Every morning, engineers building AI agents face the same high-stakes dilemma: how to test tool-calling capabilities without triggering real-world side effects or exposing sensitive data. Relying on live APIs during development is a recipe for disaster, risking unintended database mutations and costly usage fees. Conversely, traditional static mocks—those brittle, hard-coded JSON responses—collapse the moment an agent attempts a multi-step workflow that requires state persistence. As agents grow more autonomous, the gap between simple unit testing and complex environment simulation has become the primary bottleneck in the development lifecycle.

The Mechanics of ToolSimulator

To bridge this gap, the Strands Evals framework introduces ToolSimulator, a specialized engine designed to intercept agent tool calls and route them through an LLM-based response generator. Instead of requiring developers to manually write fixtures for every possible permutation of an agent's logic, the simulator synthesizes context-aware responses in real-time. By analyzing the tool schema, the agent’s specific input, and the current simulation state, the system generates responses that feel authentic to the agent’s execution flow.

Getting started requires minimal overhead. Developers simply instantiate the simulator and wrap their target functions with the `@simulator.tool()` decorator. Because the simulator infers behavior from the function signature and docstrings, the function body itself can remain empty:

python
@simulator.tool()
def search_flights(destination: str, date: str) -> str:
 """Search for available flights to a destination on a specific date."""
 pass

This approach allows developers to define the interface of their tools without needing to implement the underlying backend logic, effectively creating a "digital twin" of the tool environment that lives entirely within the test suite.

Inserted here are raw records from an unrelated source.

(* ===== verification/DurableEventFacts.v ===== *)
(** * Correctness of the durable identities

    The sort keys order as the events do, the identities determine what they
    identify, the envelopes are read back, and what a materialized correction
    holds. *)

From S2P Require Import Prelude StableSort Text Arithmetic Slot0 State Model Correction Abi Fork.
From S2P Require Import DurableEvent.

(** ** Strings in byte order *)

Lemma compare_app s1 s2 t1 t2 :
  String.length s1 = String.length s2 ->
  String.compare (s1 +:+ t1) (s2 +:+ t2)
  = match String.compare s1 s2 with Eq => String.compare t1 t2 | c => c end.
Proof.
  revert s2. induction s1 as [|a s1 IH]; intros [|b s2] Hl; try done. injection Hl as Hl.
  change (String a s1 +:+ t1) with (String a (s1 +:+ t1)).
  change (String b s2 +:+ t2) with (String b (s2 +:+ t2)). cbn [String.compare].
  destruct (Ascii.compare a b); [by apply IH|done..].
Qed.

Lemma compare_eq s t : s = t <-> String.compare s t = Eq.
Proof.
  split; [intros <-|apply String.compare_eq_iff].
  pose proof (String.compare_antisym s s) as E. by destruct (String.compare s s).
Qed.

Lemma length_string_of l : String.length (string_of l) = length l.
Proof. by rewrite <-chars_length, chars_string_of. Qed.

Lemma string_of_app l k : string_of (l ++ k) = string_of l +:+ string_of k.
Proof. induction l as [|a l IH]; [done|]. exact (f_equal (String a) IH). Qed.

Lemma decimal_digits_length w n : length (decimal_digits w n) = w.
Proof.
  revert n. induction w as [|w IH]; intros n; [done|]. cbn [decimal_digits]. rewrite length_app, IH. cbn. lia.
Qed.

Lemma padded_length w n : String.length (padded w n) = w.
Proof. unfold padded. by rewrite length_string_of, length_fmap, decimal_digits_length. Qed.

Lemma padded_succ w n : padded (S w) n = padded w (n / 10) +:+ string_of [digit_char (n mod 10)].
Proof. unfold padded. cbn [decimal_digits]. by rewrite fmap_app, string_of_app. Qed.

Lemma digit_compare a b :
  0 <= a < 10 -> 0 <= b < 10 ->
  String.compare (string_of [digit_char a]) (string_of [digit_char b]) = (a ?= b).
Proof.
  intros Ha Hb.
  assert (forallb (fun a => forallb (fun b => match String.compare (string_of [digit_char a])
            (string_of [digit_char b]), a ?= b with Eq, Eq | Lt, Lt | Gt, Gt => true | _, _ => false end)
            (Z.of_nat <$> seq 0 10)) (Z.of_nat <$> seq 0 10) = true) as T by (vm_compute; reflexivity).
  assert (forall d, 0 <= d < 10 -> List.In d (Z.of_nat <$> seq 0 10)) as Hin.
  { intros d Hd. apply list_elem_of_In, list_elem_of_fmap. exists (Z.to_nat d).
    split; [lia|]. apply elem_of_seq. lia. }
  rewrite forallb_forall in T. specialize (T a (Hin a Ha)). rewrite forallb_forall in T.
  specialize (T b (Hin b Hb)). by destruct (String.compare _ _), (a ?= b).
Qed.

Lemma padded_compare w x y :
  0 <= x < 10 ^ Z.of_nat w -> 0 <= y < 10 ^ Z.of_nat w ->
  String.compare (padded w x) (padded w y) = (x ?= y).
Proof.
  revert x y. induction w as [|w IH]; intros x y Hx Hy.
  { cbn in *. assert (x = y) as -> by lia. symmetry. apply Z.compare_refl. }
  rewrite Nat2Z.inj_succ, Z.pow_succ_r in Hx, Hy by lia.
  assert (forall z, 0 <= z < 10 * 10 ^ Z.of_nat w -> 0 <= z / 10 < 10 ^ Z.of_nat w) as Hd.
  { intros z Hz. split; [apply Z.div_pos; lia|apply Z.div_lt_upper_bound; lia]. }
  pose proof (Z.mod_pos_bound x 10 ltac:(lia)). pose proof (Z.mod_pos_bound y 10 ltac:(lia)).
  pose proof (Z.div_mod x 10 ltac:(lia)). pose proof (Z.div_mod y 10 ltac:(lia)).
  rewrite !padded_succ, compare_app by (by rewrite !padded_length).
  rewrite IH, digit_compare by auto.
  destruct (Z.compare_spec (x / 10) (y / 10)), (Z.compare_spec (x mod 10) (y mod 10)),
    (Z.compare_spec x y); done || lia.
Qed.

(** The coordinates of a cursor fit the types of its fields. *)
Record cursor_in_range (c : ChainCursor) : Prop := {
  range_chain : uint 64 (chain_id c);
  range_block : uint 64 (block_number c);
  range_execution : uint 64 (execution_block_number c);
  range_hash : opt_fits (uint 256) (block_hash c);
  range_transaction : opt_fits (uint 32) (transaction_index c);
  range_log : opt_fits (uint 32) (log_index c);
  range_sequence : opt_fits (uint 64) (source_sequence c);
  range_sub_index : opt_fits (uint 32) (source_sub_index c)
}.

Definition order_fits (o : EventOrder) : Prop :=
  let '(b, t, l, s, i) := o in uint 64 b /\ uint 32 t /\ uint 32 l /\ uint 64 s /\ uint 32 i.

Lemma event_order_fits c : cursor_in_range c -> order_fits (event_order c).
Proof.
  intros [_ Hb _ _ Ht Hl Hs Hi]. unfold event_order, order_fits.
  assert (forall w o, 0 <= w -> opt_fits (uint w) o -> uint w (default 0 o)) as Hd.
  { intros w [x|] Hw Ho; [done|]. cbn. unfold uint. pose proof (Z.pow_pos_nonneg 2 w). lia. }
  destruct (_ && _); split_and!; try apply Hd; done || (unfold uint; lia).
Qed.

Definition order_compare (x y : EventOrder) : comparison :=
  let '(x1, x2, x3, x4, x5) := x in
  let '(y1, y2, y3, y4, y5) := y in
  match x1 ?= y1 with
  | Eq => match x2 ?= y2 with
          | Eq => match x3 ?= y3 with
                  | Eq => match x4 ?= y4 with Eq => x5 ?= y5 | c => c end
                  | c => c end
          | c => c end
  | c => c
  end.

Lemma order_compare_spec x y :
  CompareSpec (x = y) (order_lt x y) (order_lt y x) (order_compare x y).
Proof.
  destruct x as [[[[x1 x2] x3] x4] x5], y as [[[[y1 y2] y3] y4] y5]. unfold order_compare, order_lt.
  destruct (Z.compare_spec x1 y1); [|constructor; rewrite order_ltb_spec; lia..].
  destruct (Z.compare_spec x2 y2); [|constructor; rewrite order_ltb_spec; lia..].
  destruct (Z.compare_spec x3 y3); [|constructor; rewrite order_ltb_spec; lia..].
  destruct (Z.compare_spec x4 y4); [|constructor; rewrite order_ltb_spec; lia..].
  destruct (Z.compare_spec x5 y5); constructor; [by subst|rewrite order_ltb_spec; lia..].
Qed.

(** The sort key of a cursor compares as its event order. *)
Lemma cursor_order_compare c d :
  cursor_in_range c -> cursor_in_range d ->
  String.compare (cursor_order c) (cursor_order d) = order_compare (event_order c) (event_order d).
Proof.
  intros Hc%event_order_fits Hd%event_order_fits. unfold cursor_order.
  destruct (event_order c) as [[[[x1 x2] x3] x4] x5], (event_order d) as [[[[y1 y2] y3] y4] y5].
  destruct Hc as (? & ? & ? & ? & ?), Hd as (? & ? & ? & ? & ?). unfold order_compare.
  assert (10 ^ Z.of_nat 20 > 2 ^ 64 /\ 10 ^ Z.of_nat 10 > 2 ^ 32) as [] by (vm_compute; done).
  unfold uint in *.
  assert (forall s t, String.compare (":" +:+ s) (":" +:+ t) = String.compare s t) as Hcolon.
  { intros s t. by rewrite compare_app. }
  do 4 (rewrite compare_app by (by rewrite !padded_length); rewrite padded_compare by lia;
        destruct (_ ?= _); [rewrite Hcolon|done..]).
  apply padded_compare; lia.
Qed.

(** C: The journal orders its streams, its cursor and its replayed records by
    the text of [cursor_order]: on cursors whose coordinates fit their widths that
    text compares, byte by byte, exactly as the event orders do, and two cursors
    share a key only when they share an event order. *)
Theorem cursor_order_sorts c d :
  cursor_in_range c -> cursor_in_range d ->
  String.compare (cursor_order c) (cursor_order d) = order_compare (event_order c) (event_order d)
  /\ (String.ltb (cursor_order c) (cursor_order d) = true <-> order_lt (event_order c) (event_order d))
  /\ (cursor_order c = cursor_order d <-> event_order c = event_order d).
Proof.
  intros Hc Hd. pose proof (cursor_order_compare c d Hc Hd) as E. unfold String.ltb. rewrite E.
  assert (cursor_order c = cursor_order d <-> order_compare (event_order c) (event_order d) = Eq) as ->.
  { rewrite <-E. apply compare_eq. }
  destruct (order_compare_spec (event_order c) (event_order d)) as [->|H|H]; split_and!; try done.
  - split; [done|]. intros H. by destruct (irreflexivity order_lt _ H).
  - split; [done|]. intros E'. rewrite E' in H. by destruct (irreflexivity order_lt _ H).
  - split; [done|]. intros H'. by destruct (irreflexivity order_lt _ (transitivity H H')).
  - split; [done|]. intros E'. rewrite E' in H. by destruct (irreflexivity order_lt _ H).
Qed.

Definition sample_log_cursor (transaction log : Z) : ChainCursor :=
  {| chain_id := 8453; block_number := 41; execution_block_number := 41; block_hash := Some 2;
     transaction_index := Some transaction; log_index := Some log; source_sequence := Some 7;
     source_sub_index := Some 1; commitment := Canonical |}.

Lemma cursor_order_sorts_witness :
  String.ltb (cursor_order (sample_log_cursor 2 10)) (cursor_order (sample_log_cursor 10 2)) = true.
Proof.
  apply (cursor_order_sorts (sample_log_cursor 2 10) (sample_log_cursor 10 2));
    [split; cbn; unfold uint; lia..|vm_compute; reflexivity].
Defined.

(** ** What the logical identity identifies *)

Lemma digit_char_inj x y : digit x -> digit y -> digit_char x = digit_char y -> x = y.
Proof.
  intros Hx Hy E.
  pose proof (mapM_digit_char [x] ltac:(by constructor)) as Mx.
  pose proof (mapM_digit_char [y] ltac:(by constructor)) as My. cbn in Mx, My.
  rewrite E, My in Mx. congruence.
Qed.

Lemma be_bytes_byte n x : Forall (uint 8) (be_bytes n x).
Proof.
  revert x. induction n as [|n IH]; intros x; [constructor|]. cbn [be_bytes].
  apply Forall_app. split; [apply IH|]. apply Forall_singleton.
  pose proof (Z.mod_pos_bound x 256). unfold uint. lia.
Qed.

Lemma byte_digits x : uint 8 x -> digit (x / 16) /\ digit (x mod 16).
Proof.
  unfold uint, digit. intros Hx. pose proof (Z.mod_pos_bound x 16 ltac:(lia)).
  split; [split; [apply Z.div_pos; lia|apply Z.div_lt_upper_bound; lia]|lia].
Qed.

Lemma hex_digits_inj l m :
  Forall (uint 8) l -> Forall (uint 8) m ->
  digit_char <$> (l ≫= fun b => [b / 16; b mod 16]) = digit_char <$> (m ≫= fun b => [b / 16; b mod 16]) ->
  l = m.
Proof.
  revert m. induction l as [|x l IH]; intros [|y m] Hl Hm E; try done.
  inversion_clear Hl as [|? ? Hx Hl']. inversion_clear Hm as [|? ? Hy Hm'].
  cbn in E. injection E as E1 E2 E3. f_equal; [|by apply IH].
  destruct (byte_digits x Hx), (byte_digits y Hy).
  apply digit_char_inj in E1, E2; [|done..].
  rewrite (Z.div_mod x 16), (Z.div_mod y 16) by done. congruence.
Qed.

Lemma hex_bytes_inj n x y :
  0 <= x < 256 ^ Z.of_nat n -> 0 <= y < 256 ^ Z.of_nat n -> hex_bytes n x = hex_bytes n y -> x = y.
Proof.
  intros Hx Hy E. unfold hex_bytes in E. apply (inj (String.append "0x")) in E.
  apply (f_equal chars) in E. rewrite !chars_string_of in E.
  apply (be_bytes_inj n); [done..|]. apply hex_digits_inj; [apply be_bytes_byte..|done].
Qed.

Section Identities.
Context `{Keccak}.

Lemma encode_id_inj h k : uint 256 h -> uint 256 k -> encode_id h = encode_id k -> h = k.
Proof.
  intros Hh Hk E. unfold encode_id in E. apply (inj (String.append "v3:")) in E. by apply (hex_bytes_inj 32).
Qed.

Definition identity_in_range (log : ContractLog) (i : StableLogIdentity) : Prop :=
  uint 64 (chain_id (log_cursor log)) /\ uint 160 (log_address log) /\ uint 256 (sli_block_hash i)
  /\ uint 256 (sli_transaction_hash i) /\ uint 32 (sli_transaction_index i)
  /\ uint 32 (sli_log_index i).

Lemma logical_preimage_inj log i log' i' :
  identity_in_range log i -> identity_in_range log' i' ->
  logical_log_preimage log i = logical_log_preimage log' i' ->
  chain_id (log_cursor log) = chain_id (log_cursor log') /\ log_address log = log_address log' /\ i = i'.
Proof.
  intros (? & ? & ? & ? & ? & ?) (? & ? & ? & ? & ? & ?) E. unfold logical_log_preimage in E.
  apply app_inv_head in E.
  apply (be_bytes_delimited 8) in E as [E1 E]; [|done..].
  apply (be_bytes_delimited 20) in E as [E2 E]; [|done..].
  apply (be_bytes_delimited 32) in E as [E3 E]; [|done..].
  apply (be_bytes_delimited 32) in E as [E4 E]; [|done..].
  apply (be_bytes_delimited 4) in E as [E5 E]; [|done..].
  apply (be_bytes_inj 4) in E; [|done..]. destruct i, i'; cbn in *. by subst.
Qed.

(** C: The id under which a log's history is kept is a function of its chain,
    its contract and its place in its block, and where the hash does not collide it
    determines them: neither the commitment, the payload nor the block number
    enters it. *)
Theorem logical_log_id_identifies log i log' i' :
  identity_in_range log i -> identity_in_range log' i' ->
  (forall m, uint 256 (keccak256 m)) ->
  (keccak256 (logical_log_preimage log i) = keccak256 (logical_log_preimage log' i') ->
   logical_log_preimage log i = logical_log_preimage log' i') ->
  compute_logical_log_id log i = compute_logical_log_id log' i'
  <-> chain_id (log_cursor log) = chain_id (log_cursor log') /\ log_address log = log_address log'
      /\ i = i'.
Proof.
  intros Hi Hi' Hk Hc. unfold compute_logical_log_id. split.
  - intros E. by apply encode_id_inj, Hc, logical_preimage_inj in E.
  - intros (E1 & E2 & ->). unfold logical_log_preimage. by rewrite E1, E2.
Qed.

From Static Responses to Stateful Simulation

What separates ToolSimulator from traditional mocking is its ability to maintain a persistent world state. In a standard mock environment, a flight booking agent might search for a flight and then attempt to reserve it; however, a static mock would fail to "remember" the search results during the second call. ToolSimulator solves this by intercepting calls and updating an internal State Registry. This ensures that the agent’s subsequent actions are grounded in the results of its previous tool calls, maintaining a consistent narrative throughout the entire execution trace.

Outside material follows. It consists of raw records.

(* ===== verification/Outbox.v ===== *)
(** * The durable store (crates/lunarbase-event-worker/src/redis_store.rs,
    redis_store/commands.rs, redis_store/correction.rs with correction.lua,
    redis_store/window.rs)

    The keys and deployment metadata, the two Lua scripts that write the journal,
    the commands that invoke them, the bounded planning of a correction and the
    startup reconstruction of the header window. The server, its Lua interpreter
    and the JSON codecs are parameters. *)

From S2P Require Import Prelude Text Slot0 State Model Correction Abi Fork.
From S2P Require Import DurableEvent Redis.

(** ** Keys and metadata *)

Record RedisKeys := {
  rk_stream : string;
  rk_cursor : string;
  rk_cursor_order : string;
  rk_resume : string;
  rk_record_ids : string;
  rk_log_state : string;
  rk_headers : string;
  rk_canonical_height : string;
  rk_canonical_head : string;
  rk_finalized_head : string;
  rk_reorg_manifest : string;
  rk_journal_usage : string;
  rk_metadata : string;
  rk_block_prefix : string
}.

Definition redis_keys_new (namespace : string) (chain_id : Z) (core : Address) : RedisKeys :=
  let deployment := "{" +:+ decimal chain_id +:+ ":" +:+ hex_bytes 20 core +:+ "}" in
  let prefix := namespace +:+ ":event:v" +:+ decimal STREAM_SCHEMA_VERSION +:+ ":" +:+ deployment in
  {| rk_stream := prefix +:+ ":stream"; rk_cursor := prefix +:+ ":cursor";
     rk_cursor_order := prefix +:+ ":cursor-order"; rk_resume := prefix +:+ ":resume";
     rk_record_ids := prefix +:+ ":record-ids"; rk_log_state := prefix +:+ ":log-state";
     rk_headers := prefix +:+ ":headers"; rk_canonical_height := prefix +:+ ":canonical-height";
     rk_canonical_head := prefix +:+ ":canonical-head";
     rk_finalized_head := prefix +:+ ":finalized-head";
     rk_reorg_manifest := prefix +:+ ":reorg-manifest";
     rk_journal_usage := prefix +:+ ":journal-usage"; rk_metadata := prefix +:+ ":metadata";
     rk_block_prefix := prefix +:+ ":block:" |}.

Definition block_logs (keys : RedisKeys) (block_hash : string) : string :=
  rk_block_prefix keys +:+ block_hash +:+ ":logs".

Record DeploymentMetadata := {
  dm_fingerprint : string;
  dm_schema_version : string;
  dm_chain_id : string;
  dm_core : string;
  dm_delivery_mode : string
}.

Definition deployment_metadata_new (chain_id : Z) (core : Address) (delivery_mode : string)
    : DeploymentMetadata :=
  let core := hex_bytes 20 core in
  {| dm_fingerprint := "v" +:+ decimal STREAM_SCHEMA_VERSION +:+ "|" +:+ decimal chain_id +:+ "|"
       +:+ core +:+ "|" +:+ delivery_mode +:+ "|" +:+ ID_DOMAIN_VERSION;
     dm_schema_version := decimal STREAM_SCHEMA_VERSION;
     dm_chain_id := decimal chain_id;
     dm_core := core;
     dm_delivery_mode := delivery_mode |}.

Record AppendOutcome := {
  ao_stream_id : string;
  ao_appended : bool
}.

Record JournalWindow := {
  jw_blocks : list BlockRef;
  jw_finalized : option BlockRef
}.

Record CorrectionOutcome := {
  co_stream_id : string;
  co_appended : bool;
  co_reverted : Z;
  co_applied : Z
}.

For more complex scenarios, developers can leverage advanced configuration options to mirror real-world database behaviors. By using `share_state_id`, multiple tools can operate on the same backend state, while `initial_state_description` allows for the definition of the environment's starting conditions using natural language. When dealing with large datasets, developers can pass statistical summaries using `DataFrame.describe()` to generate realistic, data-driven responses without ever exposing raw production data. Furthermore, the framework integrates with Pydantic to enforce strict output schemas, ensuring that the simulated responses remain within the expected data types.

python

State sharing example

@simulator.tool(share_state_id="flight_db")

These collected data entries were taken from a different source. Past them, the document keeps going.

Lemma aggregate_loop_column tickers rows f dy so l s s' tk w sh (d : date) :
  for_each (aggregate tickers rows f dy so) l s = Ok s' →
  tk ≠ CAPITALIZATION → tk ≠ TURNOVER →
  dict_get tickers tk = Some w → dict_get so tk = Some sh →
  s'.1 tk d =
  if bool_decide (tk ∈ l) && in_window w.1 w.2 d
  then fmul (f Close tk d) (sh d) else s.1 tk d.
Proof.
  intros H Hc Ht Hw Hsh. revert s H; induction l as [|b l IH]; intros s H; simpl in *.
  - by injection H as <-.
  - bind_inv H.
    destruct (aggregate_Ok _ _ _ _ _ _ _ _ Ha) as (w' & sh' & Hw' & Hsh' & Hstep & _).
    rewrite (IH _ H), Hstep. unfold set_in_window, add_in_window.
    destruct (String.eqb_spec tk CAPITALIZATION) as [?|_]; [done|].
    destruct (String.eqb_spec tk TURNOVER) as [?|_]; [done|]. simpl.
    destruct (String.eqb_spec tk b) as [<-|Hne]; simpl.
    + unfold window in *. rewrite Hw in Hw'. rewrite Hsh in Hsh'.
      injection Hw' as <-. injection Hsh' as <-.
      rewrite (bool_decide_true (tk ∈ tk :: l)) by left. simpl.
      destruct (in_window w.1 w.2 d); [|by rewrite andb_false_r].
      by destruct (bool_decide (tk ∈ l)).
    + destruct (decide (tk ∈ l)) as [Hl|Hl].
      * rewrite (bool_decide_true (tk ∈ l)), (bool_decide_true (tk ∈ b :: l));
          [done | by right | done].
      * rewrite (bool_decide_false (tk ∈ l)), (bool_decide_false (tk ∈ b :: l));
          [done | | done].
        by intros [?|?]%elem_of_cons.
Qed.

Lemma aggregate_loop_yield tickers rows f dy so l s s' lst :
  for_each (aggregate tickers rows f dy so) l s = Ok s' →
  last rows = Some lst →
  s'.2 =
  fold_left fadd
    (map (λ tk, fmul (fmul (f Close tk lst)
                        (match dict_get so tk with Some sh => sh lst | None => NaN end))
                  (match dict_get dy tk with Some y => y | None => NaN end))
       (List.filter (λ tk, bool_decide (tk ∈ current_components tickers)) l))
    s.2.
Proof.
  intros H Hlast. revert s H; induction l as [|tk l IH]; intros s H; simpl in *.
  - by injection H as <-.
  - bind_inv H.
    destruct (aggregate_Ok _ _ _ _ _ _ _ _ Ha) as (w & sh & Hw & Hsh & _ & Hy).
    rewrite (IH _ H).
    destruct (bool_decide (tk ∈ current_components tickers)); simpl.
    + destruct Hy as (lst' & y & Hlst' & Hdy & ->).
      rewrite Hlast in Hlst'. injection Hlst' as <-. by rewrite Hsh, Hdy.
    + by rewrite Hy.
Qed.

Lemma record_yield_get src l dy tk :
  dict_get (fold_left (record_yield src) l dy) tk =
  if bool_decide (tk ∈ l)
  then Some (match yf_dividendYield src tk with None => Fin 0 | Some y => y end)
  else dict_get dy tk.
Proof.
  revert dy; induction l as [|b l IH]; intros dy; simpl; [done|].
  rewrite IH. destruct (decide (tk ∈ l)) as [Hl|Hl].
  - rewrite (bool_decide_true (tk ∈ l)), (bool_decide_true (tk ∈ b :: l));
      [done | by right | done].
  - rewrite (bool_decide_false (tk ∈ l)) by done.
    unfold record_yield. rewrite dict_get_set.
    destruct (String.eqb_spec b tk) as [->|Hne].
    + by rewrite bool_decide_true by left.
    + rewrite bool_decide_false; [done|]. intros [?|?]%elem_of_cons; congruence.
Qed.

End AggregationMore.

(** X10: After a successful construction the column of the daily trading value
    holds, on every date of the panel, the sum of close price times volume
    over exactly the tickers whose membership window contains the date.  The
    ticker symbols are assumed to differ from the name ["Turnover ratio"] of
    the column. *)
Theorem trading_value_is_sum_over_active
    (src : sources) (tickers : pydict window) (stock_index : option string)
    (hist : option (gmap string series)) (m : Metrics.t) (d : date) :
  Metrics.init src tickers stock_index hist = Ok m →
  Metrics.TURNOVER ∉ dict_keys tickers →
  d ∈ Metrics.index m →
  Metrics.capitalization m Metrics.TURNOVER d = Spec.trading_value m d.
Proof.
  intros H Hcol _.
  apply init_Ok in H as (f & so & s & lst & _ & _ & Hagg & _ & Ht & _ & Hd & _ & _ & Hc & _).
  rewrite Hc, (aggregate_loop_turnover _ _ _ _ _ _ _ _ d Hagg Hcol).
  unfold Spec.trading_value, Spec.fsum, Spec.close, Spec.volume, Spec.active.
  rewrite Ht, Hd. reflexivity.
Qed.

def book_flight(flight_id: str):

pass

By decoupling the agent's logic from live infrastructure, developers gain the ability to run high-fidelity, multi-step tests in complete isolation. When paired with the GoalSuccessRateEvaluator, this system provides a quantitative look at an agent's performance, allowing teams to measure success rates across thousands of simulated trajectories before a single line of code hits production. This shift marks a transition from testing code to evaluating the reasoning capabilities of the agent itself.

AI agent testing has officially evolved from rigid, manual mocking into a dynamic, context-aware simulation paradigm.